:: What is required ::
From the data below, tally each line that has "generalize" in it, then give that tally without comment.

[Items from a data source]
== Segment start ==

(** [ComparisonEngine._build_summary] *)
Definition _build_summary (snap1 snap2 : Snapshot) (diffs : gmap string diff_entry)
  : string :=
  if bool_decide (diffs = ∅) then "No differences"
  else
    let parts := map (fun kv => summary_part kv.1 kv.2) (map_to_list diffs) in
    match parts with
    | [] => "differences found"
    | _ => join "; " parts
    end.

(** [ComparisonEngine.compare] *)
Definition compare (snap1 snap2 : Snapshot) : py_result ComparisonResult :=
  let start : gmap string diff_entry * bool :=
    if bool_decide (file_size snap1 ≠ file_size snap2)
    then ({["_metadata" := DMetadata (file_size snap1) (file_size snap2)]}, true)
    else (∅, false) in
  let all_analyzers := elements (dom (results snap1) ∪ dom (results snap2)) in
  acc ← compare_loop snap1 snap2 all_analyzers start;
  let summary := _build_summary snap1 snap2 acc.1 in
  Ok {| filepath1 := filepath snap1; filepath2 := filepath snap2;
        has_differences := acc.2; summary := summary;
        analyzer_diffs := acc.1 |}.

End Summary.

End ComparisonEngine.

(** ** analyzers.py: [class Analyzer] and the external commands *)

Module Analyzer.
Import Py Core.

Definition command : Type := list string.

(** What [subprocess.run] does with a command: it completes with an
    exit status and the two captured streams, it runs out of time
    ([subprocess.TimeoutExpired]), or it raises another exception
    [e], of which the analyzers use [str(e)]. *)
Inductive outcome : Type :=
  | Completed (returncode : Z) (stdout stderr : string)
  | TimedOut
  | Failed (msg : string).

(** The platform's commands: the outcome of each command line under
    a time limit. *)
Definition runner : Type := command -> Z -> outcome.

(** [Analyzer._run_command], with the list of the commands it
    started. *)
Definition _run_command (run : runner) (cmd : command) (timeout : Z)
  : outcome * list command :=
  (run cmd timeout, [cmd]).

(** [AnalysisResult(analyzer_name=..., success=False, error=...)] *)
Definition failed (name msg : string) : AnalysisResult :=
  {| analyzer_name := name; success := false; data := ∅;
     error := Some msg; truncated := false |}.
(** When the assembly runs to its end, the element of every pair of basis
    functions [i <= j] within the band that passes the test is among the
    elements written, at the position [(i, j)]. *)
Lemma makematrix_loops_complete :
  complete fuel (basis_nest g) ->
  ended (fun s =>
           forall (i j : nat) (r c : BasisIndex),
             (i <= j)%nat ->
             nth_error (basis g) i = Some r ->
             nth_error (basis g) j = Some c ->
             bL c <= bL r + Lband ->
             nonzero_pair jjj g r c = true ->
             In (entry_at jjj g (Z.of_nat i) (Z.of_nat j) r c)
                (map snd (stores s)))
        (makematrix_loops jjj fuel g).
Proof.
  intros Hc.
  set (Above := fun (k : nat) (s : MState F) =>
         forall (i j : nat) (r c : BasisIndex),
           (i < k)%nat -> (i <= j)%nat ->
           nth_error (basis g) i = Some r ->
           nth_error (basis g) j = Some c ->
           bL c <= bL r + Lband ->
           nonzero_pair jjj g r c = true ->
           In (entry_at jjj g (Z.of_nat i) (Z.of_nat j) r c)
              (map snd (stores s))).
  set (Row := fun (k j : nat) (s : MState F) =>
         forall (j' : nat) (r c : BasisIndex),
           (j' < j)%nat ->
           nth_error (basis g) k = Some r ->
           nth_error (columns g r) j' = Some c ->
           nonzero_pair jjj g r c = true ->
           In (entry_at jjj g (Z.of_nat k) (Z.of_nat (k + j')) r c)
              (map snd (stores s))).
  assert (Hgen : stops (Above (List.length (basis g))) (fun _ _ => True)
                   (makematrix_loops jjj fuel g)).
  { apply makematrix_loops_positions
      with (Pin := fun k j s => Above k s /\ Row k j s); auto.
    - intros k r j c s Hk Hj Hrow Hcol Hd (Hab & Hro).
      generalize (pass_stores_effect r c s). unfold holds. intros Heff.
      eapply stops_weaken; [ exact Heff | | ]; simpl; auto.
      intros s' Hs'. split.
      + intros i j0 r0 c0 H1 H2 H3 H4 H5 H6.
        rewrite Hs', map_app. apply in_or_app. right.
        apply (Hab i j0 r0 c0); auto.
      + intros j' r0 c0 Hlt Hk0 Hj' Hnz.
        rewrite Hs', map_app. apply in_or_app.
        destruct (Nat.eq_dec j' j) as [-> | Hne].
        * left. assert (r0 = r) by congruence. subst r0.
          assert (c0 = c) by congruence. subst c0.
          rewrite pass_stores_entry, Hnz, Hrow, Hcol, map_app.
          apply in_or_app. right. left. reflexivity.
        * right. apply (Hro j' r0 c0); auto. lia.
    - intros k r s Hk Hrow Hab. split; [ exact Hab | ].
      intros j' r0 c0 Hlt. lia.
    - intros k r s Hk Hrow (Hab & Hro). unfold end_row.
      match goal with |- stops _ _ (if ?b then _ else _) => destruct b end;
        simpl; auto.
      intros i j r0 c0 Hi Hij Hr0 Hc0 Hband Hnz. simpl.
      destruct (Nat.eq_dec i k) as [-> | Hne].
      + assert (r0 = r) by congruence. subst r0.
        replace j with (k + (j - k))%nat in Hc0 |- * by lia.
        pose proof (columns_cover k (j - k) r c0 Hc Hk Hc0 Hband) as Hcol.
        apply (Hro (j - k)%nat r c0); auto.
        apply nth_error_Some. congruence.
      + apply (Hab i j r0 c0); auto. lia.
    - intros i j r c Hi. lia. }
  unfold ended. eapply stops_weaken; [ exact Hgen | | ]; simpl; auto.
  intros s Hab i j r c Hij Hi Hj Hband Hnz.
  apply (Hab i j r c); auto.
  apply nth_error_Some. congruence.
Qed.

End ByPosition.

Lemma makematrix_stops {F : Type} {ops : FloatOps F}
  (jjj : Z -> Z -> Z -> Z -> Z -> Z -> F) (fuel : nat) (g : Globals F)
  (P : MState F -> Prop) (Q : string -> MState F -> Prop) :
  stops P Q (makematrix_loops jjj fuel g) ->
  stops (fun g' => exists s, g' = with_counts g s /\ P s)
        (fun msg g' => exists s, g' = with_written g s /\ Q msg s)
        (makematrix jjj fuel g).
Proof.
  unfold makematrix. destruct (makematrix_loops jjj fuel g); simpl; eauto.
Qed.

(** X1: Every element of the output arrays is the element computed for two
    basis functions number [i <= j], stored at [(i, j)], or its mirror
    image stored at [(j, i)] when [i < j]: the real part is the diffusion
    element of the pair, the imaginary part the negated Liouville element,
    computed with the function of the smaller number as the row. *)
Theorem stored_elements_computed {F : Type} {ops : FloatOps F}
  (jjj : Z -> Z -> Z -> Z -> Z -> Z -> F) (fuel : nat) (g : Globals F) (N : Z) :
  BasisSize fuel g = Done N ->
  holds (fun g' =>
           Forall (fun e => exists i j, computed_for jjj g e i j) (elements g'))
        (makematrix jjj fuel (allocate N g)).
Proof.
  intros HN. destruct (BasisSize_basis fuel g N HN) as (Hc & _).
  assert (H : holds (fun g' =>
                       Forall (fun ke => exists i j,
                                   computed_for jjj g (snd ke) i j)
                         (written g'))
                (makematrix jjj fuel (allocate N g))).
  { apply (makematrix_written jjj fuel (allocate N g)
             (Forall (fun ke => exists i j, computed_for jjj g (snd ke) i j))).
    apply (makematrix_loops_sound jjj fuel (allocate N g) Hc eq_refl). }
  unfold holds in *. eapply stops_weaken; [ exact H | | ];
    intros; cbv beta in *; unfold elements;
    apply Forall_rev; apply Forall_map;
    match goal with H : Forall _ (written _) |- _ => exact H end.
Qed.

Lemma stored_elements_computed_witness :
  BasisSize 10 Inputs3.g_potential = Done 4
  /\ holds (fun g' =>
              Forall (fun e => exists i j,
                          computed_for Inputs.jjj_any Inputs3.g_potential e i j)
                     (elements g'))
           (makematrix Inputs.jjj_any 10 (allocate 4 Inputs3.g_potential)).
Proof.
  assert (H : BasisSize 10 Inputs3.g_potential = Done 4) by reflexivity.
  split; [ exact H | ].
  exact (stored_elements_computed Inputs.jjj_any 10 Inputs3.g_potential 4 H).
Defined.

(** X2: When the assembly runs to its end, nothing is missing: for every two
    basis functions number [i <= j] whose [L] differ by at most [Lband]
    and whose diffusion element or Liouville element is not zero, the
    element is in the output arrays at the position [(i, j)]. *)
Theorem stored_elements_complete {F : Type} {ops : FloatOps F}
  (jjj : Z -> Z -> Z -> Z -> Z -> Z -> F) (fuel : nat) (g : Globals F) (N : Z) :
  BasisSize fuel g = Done N ->
  ended (fun g' =>
           forall (i j : nat) (r c : BasisIndex),
             (i <= j)%nat ->
             nth_error (basis g) i = Some r ->
             nth_error (basis g) j = Some c ->
             bL c <= bL r + Lband ->
             nonzero_pair jjj g r c = true ->
             In (entry_at jjj g (Z.of_nat i) (Z.of_nat j) r c) (elements g'))
        (makematrix jjj fuel (allocate N g)).
Proof.
  intros HN. destruct (BasisSize_basis fuel g N HN) as (Hc & _).
  pose proof (makematrix_stops jjj fuel (allocate N g) _ _
                (makematrix_loops_complete jjj fuel (allocate N g) Hc)) as H.
  unfold ended in *. eapply stops_weaken; [ exact H | | ]; simpl; auto.
  intros g' (s & -> & Hs) i j r c Hij Hi Hj Hband Hnz.
  unfold elements. simpl. apply -> in_rev.
  apply (Hs i j r c); auto.
Qed.

Lemma stored_elements_complete_witness :
  BasisSize 10 Inputs3.g_potential = Done 4
  /\ ended (fun g' =>
              forall (i j : nat) (r c : BasisIndex),
                (i <= j)%nat ->
                nth_error (basis Inputs3.g_potential) i = Some r ->
                nth_error (basis Inputs3.g_potential) j = Some c ->
                bL c <= bL r + Lband ->
                nonzero_pair Inputs.jjj_any Inputs3.g_potential r c = true ->
                In (entry_at Inputs.jjj_any Inputs3.g_potential
                      (Z.of_nat i) (Z.of_nat j) r c) (elements g'))
           (makematrix Inputs.jjj_any 10 (allocate 4 Inputs3.g_potential)).
Proof.
  assert (H : BasisSize 10 Inputs3.g_potential = Done 4) by reflexivity.
  split; [ exact H | ].
  exact (stored_elements_complete Inputs.jjj_any 10 Inputs3.g_potential 4 H).
Defined.



(* ================================================================== *)
(** * The layout of the output arrays                                  *)
(* ================================================================== *)

Section Layout.

Context {F : Type} {ops : FloatOps F}.
Variable jjj : Z -> Z -> Z -> Z -> Z -> Z -> F.
Variable fuel : nat.
Variable g : Globals F.

Lemma in_positions (p : Z * Z) (l : list (Z * Entry F)) :
  In p (map (fun ke => (ridx (snd ke), cidx (snd ke))) l) ->
  exists ke, In ke l /\ ridx (snd ke) = fst p /\ cidx (snd ke) = snd p.
Proof.
  intros H. apply in_map_iff in H. destruct H as (ke & <- & Hke).
  exists ke. auto.
Qed.

(** No position is written twice: a position written lies in an earlier
    row, or in the current row and an earlier column. *)
Lemma makematrix_loops_positions_once :
  written g = [] ->
  holds (fun st =>
           NoDup (map (fun ke => (ridx (snd ke), cidx (snd ke))) (stores st)))
        (makematrix_loops jjj fuel g).
Proof.
  intros Hw.
  set (pos := fun ke : Z * Entry F => (ridx (snd ke), cidx (snd ke))).
  set (before := fun (st : MState F) (ke : Z * Entry F) =>
         Z.min (ridx (snd ke)) (cidx (snd ke)) < iRow st
         \/ (Z.min (ridx (snd ke)) (cidx (snd ke)) = iRow st
             /\ Z.max (ridx (snd ke)) (cidx (snd ke)) < iCol st)).
  set (Pin := fun st : MState F =>
         NoDup (map pos (stores st))
         /\ (if diagRC st then iCol st = iRow st else iRow st < iCol st)
         /\ Forall (before st) (stores st)).
  set (Pout := fun st : MState F =>
         NoDup (map pos (stores st))
         /\ Forall (fun ke => Z.min (ridx (snd ke)) (cidx (snd ke)) < iRow st)
              (stores st)).
  assert (Hstep : forall r c s, Pin s ->
            NoDup (map pos (Assembly.pass_stores jjj g r c s ++ stores s))
            /\ Forall (fun ke =>
                         Z.min (ridx (snd ke)) (cidx (snd ke)) < iRow s
                         \/ (Z.min (ridx (snd ke)) (cidx (snd ke)) = iRow s
                             /\ Z.max (ridx (snd ke)) (cidx (snd ke)) < iCol s + 1))
                 (Assembly.pass_stores jjj g r c s ++ stores s)).
  { intros r c s (Hnd & Hd & Hb).
    assert (Hold : Forall (fun ke =>
                     Z.min (ridx (snd ke)) (cidx (snd ke)) < iRow s
                     \/ (Z.min (ridx (snd ke)) (cidx (snd ke)) = iRow s
                         /\ Z.max (ridx (snd ke)) (cidx (snd ke)) < iCol s + 1))
                     (stores s)).
    { eapply Forall_impl; [ | exact Hb ]. unfold before. intros ke H. lia. }
    assert (Hfresh : forall p : Z * Z,
               Z.min (fst p) (snd p) = iRow s ->
               Z.max (fst p) (snd p) = iCol s ->
               ~ In p (map pos (stores s))).
    { intros p H1 H2 Hin. apply in_positions in Hin.
      destruct Hin as (ke & Hke & E1 & E2).
      rewrite Forall_forall in Hb. specialize (Hb ke Hke).
      unfold before in Hb. rewrite E1, E2 in Hb. lia. }
    rewrite pass_stores_entry.
    destruct (nonzero_pair jjj g r c); [ | simpl; auto ].
    destruct (diagRC s); simpl.
    - split.
      + constructor; auto. apply Hfresh; simpl; lia.
      + constructor; auto. simpl. lia.
    - split.
      + constructor.
        * intros [E | Hin]; [ inversion E; lia | ].
          revert Hin. apply Hfresh; simpl; lia.
        * constructor; auto. apply Hfresh; simpl; lia.
      + constructor; [ simpl; lia | ]. constructor; auto. simpl. lia. }
  assert (Hgen : stops Pout (fun _ st => NoDup (map pos (stores st)))
                   (makematrix_loops jjj fuel g)).
  { apply makematrix_loops_stops with (Pin := fun _ => Pin).
    - intros r c s _ Hs.
      destruct (Hstep r c s Hs) as (Hnd & Hb).
      generalize (column_body_effect g r (IsoDiff g (bL r) (bK r))
                    (pair_terms jjj g r (bL c) (bjK c) (bK c))
                    (Liou3j jjj r (bL c) (bM c)) c s).
      cbv zeta. intros Heff. eapply stops_weaken; [ exact Heff | | ].
      + intros s' (-> & _). unfold Pin. simpl.
        split; [ exact Hnd | split; [ | exact Hb ] ].
        destruct Hs as (_ & Hd & _). destruct (diagRC s); lia.
      + intros msg s' [(_ & -> & _) | (_ & -> & _)]; exact Hnd.
    - intros r s (Hnd & Hb). unfold Pin. simpl.
      split; [ exact Hnd | split; [ reflexivity | ] ].
      eapply Forall_impl; [ | exact Hb ]. unfold before. simpl. auto.
    - intros r s (Hnd & Hd & Hb). unfold end_row, Pout.
      match goal with |- stops _ _ (if ?b then _ else _) => destruct b end;
        simpl; auto.
      split; [ exact Hnd | ].
      eapply Forall_impl; [ | exact Hb ]. unfold before.
      intros ke H. destruct (diagRC s); lia.
    - unfold Pout. simpl. rewrite Hw. simpl. split; constructor. }
  unfold holds. eapply stops_weaken; [ exact Hgen | | ]; simpl; auto.
  intros s (H & _). exact H.
Qed.
(** X8: [handleNext] has no guard of its own: called in any state it
    changes it (it moves on or sends), so the disabled attribute of the
    button is the only thing that keeps an unanswered card from being
    passed. [handlePrevious] guards itself: it changes nothing exactly
    when the cursor is at 0, which is when its button is disabled. *)
Theorem handler_guards (s : State) :
  handleNext s ≠ s ∧
  (handlePrevious s = s ↔ currentStep s ≤ 0) ∧
  (∀ w, AssessmentComponent s = Normal (WizardView w) →
        (previousDisabled w = true ↔ handlePrevious s = s) ∧
        clickPrevious s = handlePrevious s).
Proof.
  assert (handlePrevious s = s ↔ currentStep s ≤ 0) as Hprev.
  { unfold handlePrevious. destruct (Z.ltb_spec 0 (currentStep s)).
    - split; [| lia]. intros Heq. apply (f_equal currentStep) in Heq.
      simpl in Heq. lia.
    - split; [lia | done]. }
  split_and!; [| done |].
  - unfold handleNext. destruct (currentStep s <? questionCount - 1);
      intros Heq.
    + apply (f_equal currentStep) in Heq. simpl in Heq. lia.
    + apply (f_equal (λ t, length (posted t))) in Heq. simpl in Heq.
      rewrite length_app in Heq. simpl in Heq. lia.
  - intros w Hw.
    destruct (wizard_view_inv s w Hw) as (_ & _ & Hq & _ & Hdis & _).
    assert (0 ≤ currentStep s) as Hpos.
    { assert (is_Some (currentQuestion s)) as Hsome by eauto.
      apply currentQuestion_is_Some in Hsome. lia. }
    assert (previousDisabled w = true ↔ handlePrevious s = s) as Hiff.
    { rewrite Hprev, Hdis. destruct (Z.eqb_spec (currentStep s) 0); split;
        (done || lia). }
    split; [done |]. unfold clickPrevious. rewrite Hw.
    destruct (previousDisabled w); [| done]. symmetry. by apply Hiff.
Qed.
(** * mcp-chat-client backend: the tool-augmented turn orchestrator

    A shallow embedding of [backend/app/agent.py], [backend/app/main.py],
    [backend/app/schemas.py] and [backend/app/config.py].

    Python dicts with string keys are [gmap string _]; lists are [list];
    the external collaborators (the chat model, the MCP client and the
    ReAct agent of LangGraph) are the fields of a record [Engine], the
    way a test would stub them.  Calls to collaborators and the [yield]s
    of the async generators are recorded in a trace, so that what a
    consumer has seen, and what the producer has done by then, can be
    read off any prefix of that trace.  A Rocq string stands for the
    UTF-8 encoding of a Python [str].  [logger] calls are left out, except
    the one of [get_mcp_server_config], which
    [get_mcp_server_config_logged] keeps. *)

From stdpp Require Import gmap strings list fin_maps pretty.

(* ===================================================================== *)
(** ** schemas.py *)
(* ===================================================================== *)

(** [class MCPType(str, Enum)]: the members are strings and [==] on them
    is string equality, so an identifier is a string and the only member
    is the string ["filesystem"]; [.value] is the string itself. *)
Abbreviation MCPType := string (only parsing).

Definition FILESYSTEM : MCPType := "filesystem".

Definition value (mcp : MCPType) : string := mcp.

(** [class ChatMessage(BaseModel)]: [role: str], [content: str]; the
    model declares no validator on [role]. *)
Record ChatMessage := { role : string; content : string }.

(* ===================================================================== *)
(** ** config.py *)
(* ===================================================================== *)

Record Settings := {
  google_api_key : string;
  model_name : string;
  filesystem_allowed_path : string;
  host : string;
  port : Z
}.

(* ===================================================================== *)
(** ** agent.py: [get_mcp_server_config] *)
(* ===================================================================== *)

(** One entry of the dict handed to [MultiServerMCPClient]. *)
Record ServerSpec := {
  command : string;
  args : list string;
  transport : string
}.

#[global] Instance ServerSpec_eq_dec : EqDecision ServerSpec.
Proof. solve_decision. Defined.

(** The default of the parameter [filesystem_path]. *)
Definition default_filesystem_path : string := "/Users/mohitpaddhariya".

Definition filesystem_spec (filesystem_path : string) : ServerSpec :=
  {| command := "npx";
     args := ["-y"; "@modelcontextprotocol/server-filesystem"; filesystem_path];
     transport := "stdio" |}.

(** The body of the [for mcp_type in selected_mcps] loop. *)
Definition config_step (filesystem_path : string)
    (config : gmap string ServerSpec) (mcp_type : MCPType) : gmap string ServerSpec :=
  if decide (mcp_type = FILESYSTEM)
  then <["filesystem" := filesystem_spec filesystem_path]> config
  else config.

Definition get_mcp_server_config (selected_mcps : list MCPType)
    (filesystem_path : string) : gmap string ServerSpec :=
  foldl (config_step filesystem_path) ∅ selected_mcps.

(** A call [logger.info(f"...{value}")]: the literal part of the f-string,
    and the value whose [repr] it ends with. *)
Record LogRecord := { log_text : string; log_value : list MCPType }.

(** [get_mcp_server_config] with the [logger.info] call of its first
    statement: what it logs, and the dict it returns. *)
Definition get_mcp_server_config_logged (selected_mcps : list MCPType)
    (filesystem_path : string) : list LogRecord * gmap string ServerSpec :=
  ([{| log_text := "[get_mcp_server_config] Building config for: ";
       log_value := selected_mcps |}],
   get_mcp_server_config selected_mcps filesystem_path).

(* ===================================================================== *)
(** ** LangChain messages, as far as the orchestrator looks into them *)
(* ===================================================================== *)

(** An entry of [AIMessage.tool_calls]; the code reads [tool_call["name"]]. *)
Record ToolCall := { call_name : string; call_args : string; call_id : string }.

(** Only [AIMessage] has the attribute [tool_calls]. *)
Inductive BaseMessage :=
| SystemMessage (text : string)
| HumanMessage (text : string)
| AIMessage (text : string) (tool_calls : list ToolCall)
| ToolMessage (text : string) (tool_call_id : string).

#[global] Instance ToolCall_eq_dec : EqDecision ToolCall.
Proof. solve_decision. Defined.

#[global] Instance BaseMessage_eq_dec : EqDecision BaseMessage.
Proof. solve_decision. Defined.

(** [msg.content] *)
Definition msg_content (msg : BaseMessage) : string :=
  match msg with
  | SystemMessage c | HumanMessage c | AIMessage c _ | ToolMessage c _ => c
  end.

(** [msg.tool_calls] where [hasattr(msg, "tool_calls") and msg.tool_calls]
    holds, the empty list where it does not. *)
Definition msg_tool_calls (msg : BaseMessage) : list ToolCall :=
  match msg with
  | AIMessage _ tcs => tcs
  | _ => []
  end.

(* ===================================================================== *)
(** ** agent.py: [MCPAgentBuilder._build_messages] and [_get_system_prompt] *)
(* ===================================================================== *)

(** The body of [for msg in conversation_history]: an [if]/[elif] on the
    role, with no [else]. *)
Definition history_step (messages : list BaseMessage) (msg : ChatMessage) : list BaseMessage :=
  if decide (role msg = "user") then messages ++ [HumanMessage (content msg)]
  else if decide (role msg = "assistant") then messages ++ [AIMessage (content msg) []]
  else messages.

(** [conversation_history] is [list[ChatMessage] | None]; [None] and the
    empty list are both falsy. *)
Definition _build_messages (user_message : string)
    (conversation_history : option (list ChatMessage)) : list BaseMessage :=
  let messages := [] in
  let messages :=
    match conversation_history with
    | Some ((_ :: _) as history) => foldl history_step messages history
    | _ => messages
    end in
  messages ++ [HumanMessage user_message].

(** [", ".join(xs)] *)
Definition join (sep : string) (xs : list string) : string := String.concat sep xs.

Definition tooled_prompt (mcps_info tools_info : string) : string :=
  "You currently have access to the following MCP servers: " +:+ mcps_info +:+ ". " +:+
  "Available tools: " +:+ tools_info +:+ ". " +:+
  "IMPORTANT: Ignore any previous messages in the conversation history that say you don't have access to tools - " +:+
  "your tool access has been updated for this request. You DO have tools available now. " +:+
  "You can access the user's local files under /Users/mohitpaddhariya using filesystem tools (e.g., read_file, list_directory). " +:+
  "Do not say you cannot access local files; instead, invoke the appropriate tool. " +:+
  "Use the tools available to you to help the user with their request.".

== Segment end ==

:: Answer section ::
2